Now, suppose you start drifting towards a wall (maybe you threw your shoe the other way). You move towards the wall, but do not accelerate due to the rotation of the station. However, the exterior wall of the station is moving very fast as you approach it. You hit the wall, and both bounce and gain some horizontal speed in the direction of the wall. You'll also start to spin (as it will mostly produce torque on you).

This new velocity vector results in you intersecting with the wall again somewhere else, with more velocity normal to the wall and less horizontal usually. Each time you do so, you'll gain more and more angular momentum -- you'll spin both around your own center of mass (lacking a way to somehow counter it), and in a sense around the center of the habitat.

Assuming you avoid getting mashed to a pulp in your repeated hitting of a high velocity wall, you'll start travelling along with the wall more and more. As you do so, the wall will start seeming "more down" and less "moving fast", as your impacts with the wall will be closer to normal with the wall, and less glancing blows with something moving very fast.

If there was air in the station, the air would be moving along with the wall (for similar reasons as you'll end up doing so), so it will drag you along, like a strong wind. This drag will result in you falling faster towards the wall as you match its rotational velocity, compared to the above scenario -- basically, it moves the repeated collisions up in time and space (up, as in earlier, and up, as in further from the wall).

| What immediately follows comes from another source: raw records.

(** X19.  Two interface-type extensions commute like two object-type
    extensions: applied to one definition in either order, they both fail or
    both succeed with the same [fieldsDefinition]. *)
Theorem interfaceTypeExtensions_commute (e1 e2 : TypeExtension) i1 f1 i2 f2 t :
  resultFields (bind (interfaceTypeExtension e1 i1 f1 t) (interfaceTypeExtension e2 i2 f2))
  = resultFields (bind (interfaceTypeExtension e2 i2 f2 t)
                       (interfaceTypeExtension e1 i1 f1)).
Proof.
  destruct (bind (interfaceTypeExtension e1 i1 f1 t) (interfaceTypeExtension e2 i2 f2))
    as [t12|err12] eqn:H12.
  - bind_ok H12.
    destruct (interfaceTypeExtension_swap _ _ _ _ _ _ _ _ _ E H12)
      as (t2 & t21 & H2 & H21 & Heq).
    rewrite H2. simpl. rewrite H21. simpl. done.
  - destruct (bind (interfaceTypeExtension e2 i2 f2 t) (interfaceTypeExtension e1 i1 f1))
      as [t21|err21] eqn:H21; [|done].
    bind_ok H21.
    destruct (interfaceTypeExtension_swap _ _ _ _ _ _ _ _ _ E H21)
      as (t1 & t12 & H1 & H12' & Heq).
    rewrite H1 in H12. simpl in H12. congruence.
Qed.

(** ** The order of type definitions *)

(** What a type definition stores does not depend on the context. *)
Lemma typeDefinition_independent (d : ParserTypeDefinition) c1 c1' c2 :
  typeDefinition d c1 = Ok c1' ->
  typeDefinitions c2 !! ptd_name d = None ->
  typeDefinitions c1 !! ptd_name d = None /\
  exists t, c1' = setTypeDefinition (ptd_name d) t c1 /\
            typeDefinition d c2 = Ok (setTypeDefinition (ptd_name d) t c2).
Proof.
  unfold typeDefinition, has_key. intros H Hc2. rewrite Hc2.
  destruct (typeDefinitions c1 !! ptd_name d); [discriminate|].
  destruct (inherited (ptd_name d)); [discriminate|]. split; [done|].
  destruct (ptd_body d) as [|i f|i f|m|v|f]; simpl in *;
    [ unfold scalarTypeDefinition in *
    | unfold objectTypeDefinition in *
    | unfold interfaceTypeDefinition in *
    | unfold unionTypeDefinition in *
    | unfold enumTypeDefinition in *
    | unfold inputObjectTypeDefinition in * ];
    repeat bind_ok H; injection H as <-;
    (eexists; split; [reflexivity|]);
    repeat match goal with E : _ = Ok _ |- _ => rewrite E; clear E; simpl end;
    reflexivity.
Qed.

(** X20.  The order of two adjacent type definitions does not matter: if a
    document is accepted, so is the document with the two definitions
    exchanged, with the same schema. *)
Theorem typeDefinitions_exchange pre (d1 d2 : ParserTypeDefinition) post s :
  analyzeSchema (pre ++ typeDefinitionNode d1 :: typeDefinitionNode d2 :: post) = inl s ->
  analyzeSchema (pre ++ typeDefinitionNode d2 :: typeDefinitionNode d1 :: post) = inl s.
Proof.
  intros Hs. apply analyzeSchema_inl_inv in Hs as (ctx & Hctx & ->).
  rewrite for_of_app in Hctx. bind_ok Hctx. rename x into c.
  simpl in Hctx. bind_ok Hctx. bind_ok Hctx.
  destruct (typeDefinition_Ok _ _ _ E0) as (Hn1 & t1 & -> & _).
  destruct (typeDefinition_Ok _ _ _ E1) as (Hn2 & t2 & -> & _).
  simpl in Hn2.
  assert (Hne : ptd_name d1 <> ptd_name d2).
  { intros Heq. rewrite Heq, lookup_insert_eq in Hn2. discriminate. }
  rewrite lookup_insert_ne in Hn2 by done.
  destruct (typeDefinition_independent _ _ _ c E1 Hn2) as (_ & t2' & Heq2 & Hd2).
  assert (Hn1' : typeDefinitions (setTypeDefinition (ptd_name d2) t2' c)
                 !! ptd_name d1 = None).
  { simpl. by rewrite lookup_insert_ne. }
  destruct (typeDefinition_independent _ _ _ _ E0 Hn1') as (_ & t1' & Heq1 & Hd1).
  assert (t1' = t1) as ->.
  { apply (f_equal (fun c => typeDefinitions c !! ptd_name d1)) in Heq1.
    simpl in Heq1. rewrite !lookup_insert_eq in Heq1. congruence. }
  assert (t2' = t2) as ->.
  { apply (f_equal (fun c => typeDefinitions c !! ptd_name d2)) in Heq2.
    simpl in Heq2. rewrite !lookup_insert_eq in Heq2. congruence. }
  unfold analyzeSchema, schema.
  rewrite for_of_app, E. simpl bind. rewrite Hd2. simpl bind. rewrite Hd1. simpl bind.
  replace (setTypeDefinition (ptd_name d1) t1 (setTypeDefinition (ptd_name d2) t2 c))
    with (setTypeDefinition (ptd_name d2) t2 (setTypeDefinition (ptd_name d1) t1 c)).
  - by rewrite Hctx.
  - unfold setTypeDefinition. simpl. f_equal. by apply insert_insert_ne.
Qed.

(** ** Fields, values and directives of a type, over the document *)

Lemma fieldsDefinition_option_keys (f : option (list ParserFieldDefinition)) on m :
  match f with
  | Some d => fieldsDefinition d on
  | None => Ok ∅
  end = Ok m ->
  NoDup (pfd_name <$> default [] f) /\ dom m = list_to_set (pfd_name <$> default [] f).
Proof.
  destruct f as [l|]; simpl.
  - rewrite fieldsDefinition_loop. intros H.
    pose proof (insertUnique_loop_dom _ _ _ _ _ _ H) as Hdom.
    destruct (insertUnique_loop_Ok _ _ _ _ _ _ H) as (Hnd & _).
    split; [done|]. rewrite Hdom, dom_empty_L. apply (left_id_L ∅ (∪)).
  - intros [= <-]. split; [constructor|]. by rewrite dom_empty_L.
Qed.
(** * The stream job supervisor of app.py, embedded and verified

    The Python program keeps a catalog of stream jobs (a pandas DataFrame in
    the Streamlit session), a JSON file of active jobs, and per-job pid,
    status and log files; it spawns one ffmpeg process per job.  This file
    embeds the supervisor functions of [app.py] over an explicit world state
    and proves (or refutes) the properties the specification states about
    them.

    The world is that of one Streamlit session on one host.  Reads of the
    state files can fail and are modelled with their failures; writes to the
    working directory succeed.  A supervisor function runs from its first to
    its last statement without another thread in between; the threads of
    [run_ffmpeg] take their turns between two such calls. *)

From Stdlib Require Import ZArith Ascii String List Bool Lia DecimalString.
From stdpp Require Import base option list gmap strings fin_maps.

Local Open Scope string_scope.

(** ** Python exceptions and the error monad *)

Inductive exn : Type :=
| NoSuchProcess            (* psutil.NoSuchProcess *)
| AccessDenied             (* psutil.AccessDenied *)
| ProcessLookupError
| PermissionError
| ValueError
| FileNotFoundError
| JSONDecodeError
| KeyError
| OSError (msg : string).

Inductive result (A : Type) : Type :=
| Ok (a : A)
| Raise (e : exn).
Arguments Ok {A} a.
Arguments Raise {A} e.

(** Sequencing: a raised exception skips the rest of the block.  With the
    instance, [x ← m; k] is stdpp's notation for it. *)
Global Instance result_bind : MBind result := λ A B k m,
  match m with
  | Ok a => k a
  | Raise e => Raise e
  end.

(** A bare [except:] and [except Exception] catch every exception of the
    model. *)
Definition any_exception (e : exn) : bool := true.

(** ** Python string operations used by the supervisor *)

Definition is_upper (c : ascii) : bool :=
  Nat.leb 65 (nat_of_ascii c) && Nat.leb (nat_of_ascii c) 90.

Definition lower_ascii (c : ascii) : ascii :=
  if is_upper c then ascii_of_nat (nat_of_ascii c + 32) else c.

(** [str.lower] on the ASCII range. *)
Fixpoint lower (s : string) : string :=
  match s with
  | EmptyString => EmptyString
  | String c t => String (lower_ascii c) (lower t)
  end.

(** [prefix.startswith]: [startswith p s] is Python's [s.startswith(p)]. *)
Fixpoint startswith (p s : string) : bool :=
  match p, s with
  | EmptyString, _ => true
  | String a p', String b s' => Ascii.eqb a b && startswith p' s'
  | String _ _, EmptyString => false
  end.

(** [needle in hay]. *)
Fixpoint contains (needle hay : string) : bool :=
  startswith needle hay ||
  match hay with
  | EmptyString => false
  | String _ t => contains needle t
  end.

(** The characters [str.strip()] removes: tab to carriage return, the four
    separators 0x1c to 0x1f, and the space. *)
Definition is_space (c : ascii) : bool :=
  let n := nat_of_ascii c in
  (Nat.leb 9 n && Nat.leb n 13) || (Nat.leb 28 n && Nat.leb n 31)
  || Nat.eqb n 32.
(** * echo.py: argument classification and printing

    A shallow embedding of [src/echo.py].  The script prints its whole
    argument vector, splits the user arguments into flags and plain values
    with [split_args], and prints the values joined by a separator and
    closed by a terminator that both depend on the flags. *)

From Stdlib Require Import Ascii.
From stdpp Require Import list strings.

(** ** The Python primitives the script relies on *)

Module Py.

(** The one-character string ['\n']. *)
Definition newline : string := String "010"%char "".

(** [s.startswith(pre)] *)
Definition startswith (s pre : string) : bool := String.prefix pre s.

(** [sep.join(xs)] *)
Definition join (sep : string) (xs : list string) : string :=
  String.concat sep xs.

(** [x in xs], for a list [xs]: some element equals [x]. *)
Definition contains (x : string) (xs : list string) : bool :=
  bool_decide (x ∈ xs).

(** [xs[1:]]; the slice of a list shorter than one element is empty. *)
Definition slice_from_1 (xs : list string) : list string := drop 1 xs.

End Py.

(** ** Standard output

    The only state the script touches is the standard output stream.  It
    is kept as the list of texts written so far, oldest first, one entry
    per call of [print]. *)

Record World : Type := { stdout : list string }.

Definition IO (A : Type) : Type := World → A * World.

(** Sequencing, through stdpp's monad interface and its [m ;; k] and
    [x ← m; k] notations. *)
#[global] Instance IO_ret : MRet IO := λ A a w, (a, w).

#[global] Instance IO_bind : MBind IO :=
  λ A B k m w, let '(a, w') := m w in k a w'.

(** [print(value, end=end_)] with a single positional argument; Python's
    default for [end] is ['\n'], selected here by [None]. *)
Definition print (value : string) (end_ : option string) : IO unit :=
  λ w, (tt, {| stdout := stdout w ++ [value +:+ default Py.newline end_] |}).

(** ** The script *)

(** One round of the [for] loop of [split_args]: [arg] is appended to
    [flags] or to [rest]. *)
Definition split_step (acc : list string * list string) (arg : string)
    : list string * list string :=
  let '(flags, rest) := acc in
  if Py.startswith arg "-" then (flags ++ [arg], rest)
  else (flags, rest ++ [arg]).

Definition split_args (args : list string) : list string * list string :=
  foldl split_step ([], []) args.

(** Lines 25 and 26, as functions of the list bound to [flags]. *)
Definition sep (flags : list string) : string :=
  if Py.contains "-s" flags then "" else " ".

Definition end_ (flags : list string) : string :=
  if Py.contains "-n" flags then "" else Py.newline.

(** The module body, run on [sys.argv]. *)
Definition main (argv : list string) : IO unit :=
  print (Py.join " " argv) None ;;
  let '(flags, args) := split_args (Py.slice_from_1 argv) in
  print (Py.join (sep flags) args) (Some (end_ flags)).

(** A process starts on an empty stream. *)
Definition fresh : World := {| stdout := [] |}.

(** What one run writes: the texts of its calls of [print], in order. *)
Definition run (argv : list string) : list string :=
  stdout (snd (main argv fresh)).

If there are large features, like buildings, those buildings will smack you on your side and speed you up to the rotational speed of the exterior wall. You can consider this a more aggressive form of wind.

Once up to speed, you start experiencing the pseudo-gravity of the rotating station when you are supported by the floor. When you are not, you'll experience pseudo-free fall, where the longer you are in the air the faster the ground will move relative to you (up to a point).

But what does it feel like, other than the being beaten to pulp "getting up to speed"?

While falling (with no air in the way) it feels like free fall. Same when jumping in the air. When "stationary" against the edge of the station, it will feel mostly like standing on the Earth.

You cannot, in general, directly feel gravity. Free fall, which you can experience to a lesser extent on a roller coaster, is the feeling you get when you are not being supported by some surface.

"Normally', you are supported by a substance, which pushes against you (the ground under your feet, the water in a pool, or the air as you reach terminal velocity). The parts supported by this substance then push against your organs and the rest of your body.

In free fall, no such support exists: you are still experiencing gravity, but not the "support".

The exception is tides, which if strong enough can produce forces directly on your body. No human has experienced tides (due to gravity) that strong.

A rotating station creates a pseudo-tide effect, because things closer to the axis have "less pseudo-gravity". If you are tall relative to the station radius, your head will feel less gravity than your feet. This could be felt directly while in pseudo-free-fall, but would more likely be felt as a tendency to rotate in free fall, or when standing on the ground.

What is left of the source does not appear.